1. Execute for and on behalf of the undersigned, in the undersigned's capacity

as a director of Humana Inc. (the Company) Forms 3, 4, and 5

(and any amendments thereto) in accordance with Section 16(a) of the Securities

and Exchange Act of 1934 (the Act) and the rules thereunder;



2. Do and perform any and all acts for and on behalf of the undersigned

which may be necessary or desirable to complete and execute any such

Forms 3, 4, and 5 and timely file such form with the United States

Securities and Exchange Commission (the SEC) and any stock exchange

or similar authority, and



3. Take any other action of any type whatsoever in connection with the

foregoing which,in the opinion of such attorney in fact, may be of benefit to,

in the best interest of,or legally required by, the undersigned, it being

understood that the documents executed by such attorney in fact on behalf of

the undersigned pursuant to this Power of Attorney shall be in such form and

shall contain such terms and conditions as such attorney in fact may approve

in such attorney in fact's discretion.



The undersigned hereby grants to each such attorney in fact full power and

authority to do and perform any and every act and thing whatsoever requisite,

necessary,or proper to be done in the exercise of any of the rights and powers

herein granted,as fully to all intents and purposes as the undersigned might

or could do if personally present, with full power of substitution or

revocation, hereby ratifying and confirming all that such attorney in fact,

or such attorney in fact's substitute or substitutes, shall lawfully do or

cause to be done by virtue of this power of attorney and the rights and powers

herein granted.
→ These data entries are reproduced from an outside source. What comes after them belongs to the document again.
Lemma Qtrunc_comp (a b : Q) : (a == b)%Q -> Qtrunc a = Qtrunc b.
Proof.
  intros E. rewrite !Qtrunc_floor, (Qsgn_comp a b E).
  destruct (Qsgn b <? 0); [f_equal|]; apply Qfloor_comp; now rewrite E.
Qed.

Lemma Qtrunc_div (k P : Z) :
  0 < P -> Qtrunc (inject_Z k / inject_Z P) = Z.quot k P.
Proof.
  intros HP. destruct P as [|p|p]; try lia.
  unfold Qtrunc, Qdiv, Qmult, Qinv, inject_Z. cbn [Qnum Qden].
  now rewrite Z.mul_1_r, Pos.mul_1_l.
Qed.

Lemma ToInt32_range (x : number) : - 2 ^ 31 <= ToInt32 x < 2 ^ 31.
Proof.
  destruct x as [| | |q]; cbn [ToInt32]; try lia.
  pose proof (Z.mod_pos_bound (Qtrunc q) (2 ^ 32) ltac:(lia)).
  destruct (Z.leb_spec (2 ^ 31) (Qtrunc q mod 2 ^ 32)); lia.
Qed.

Lemma ToInt32_small (q : Q) :
  - 2 ^ 31 <= Qtrunc q < 2 ^ 31 -> ToInt32 (Fin q) = Qtrunc q.
Proof.
  intros H. cbn [ToInt32].
  destruct (Z.leb_spec 0 (Qtrunc q)) as [L|L].
  - rewrite Z.mod_small by lia.
    destruct (Z.leb_spec (2 ^ 31) (Qtrunc q)); lia.
  - replace (Qtrunc q mod 2 ^ 32) with (Qtrunc q + 2 ^ 32)
      by (apply Z.mod_unique with (q := -1); lia).
    destruct (Z.leb_spec (2 ^ 31) (Qtrunc q + 2 ^ 32)); lia.
Qed.

Lemma Qtrunc_inject_Z (z : Z) : Qtrunc (inject_Z z) = z.
Proof. unfold Qtrunc, inject_Z. cbn [Qnum Qden]. apply Z.quot_1_r. Qed.

Lemma double_not (x : number) :
  BitwiseNot (BitwiseNot x) = of_Z (ToInt32 x).
Proof.
  pose proof (ToInt32_range x) as R. unfold BitwiseNot at 1. f_equal.
  unfold BitwiseNot, of_Z. rewrite ToInt32_small; rewrite Qtrunc_inject_Z.
  - apply Z.lnot_involutive.
  - unfold Z.lnot. lia.
Qed.

Lemma pow_of_Z (p : Z) : 0 <= p -> pow p = of_Z (10 ^ p).
Proof.
  intros H. unfold pow, Math_pow10. apply fin_of_Z.
  change (10 # 1)%Q with (inject_Z 10). symmetry. now apply Zpower_Qpower.
Qed.

Lemma nrem_of_Z (k P : Z) :
  0 < P -> nrem (of_Z k) (of_Z P) = of_Z (Z.rem k P).
Proof.
  intros HP. cbn [nrem of_Z].
  replace (Qsgn (inject_Z P) =? 0) with false
    by (symmetry; apply Z.eqb_neq; unfold Qsgn; cbn; lia).
  apply fin_of_Z. rewrite (Qtrunc_div k P HP).
  unfold Qminus. rewrite <- inject_Z_mult, <- inject_Z_opp, <- inject_Z_plus.
  apply inject_Z_injective. pose proof (Z.quot_rem' k P). lia.
Qed.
The undersigned acknowledges that the foregoing

attorneys in fact, in serving in such capacity at the request of the undersigned,

are not assuming, nor is the Company assuming, any of the undersigned's

responsibilities to comply with Section 16 of the Act, and that the undersigned

shall review and affirm the accuracy of any such filings made on his behalf by

the foregoing attorneys in fact.



This Power of Attorney shall remain in full force and effect until the undersigned

is no longer required to file Forms 3, 4, and 5 with respect to the undersigned's

holdings of and transactions in securities issued by the Company, unless earlier

revoked by the undersigned in a signed writing delivered to the foregoing

attorneys in fact. This Power of Attorney may be filed with the SEC as a

confirming statement of the authority granted herein.



IN WITNESS WHEREOF, the undersigned has caused this Power of Attorney

to be executed as of this 24th day of February, 2012.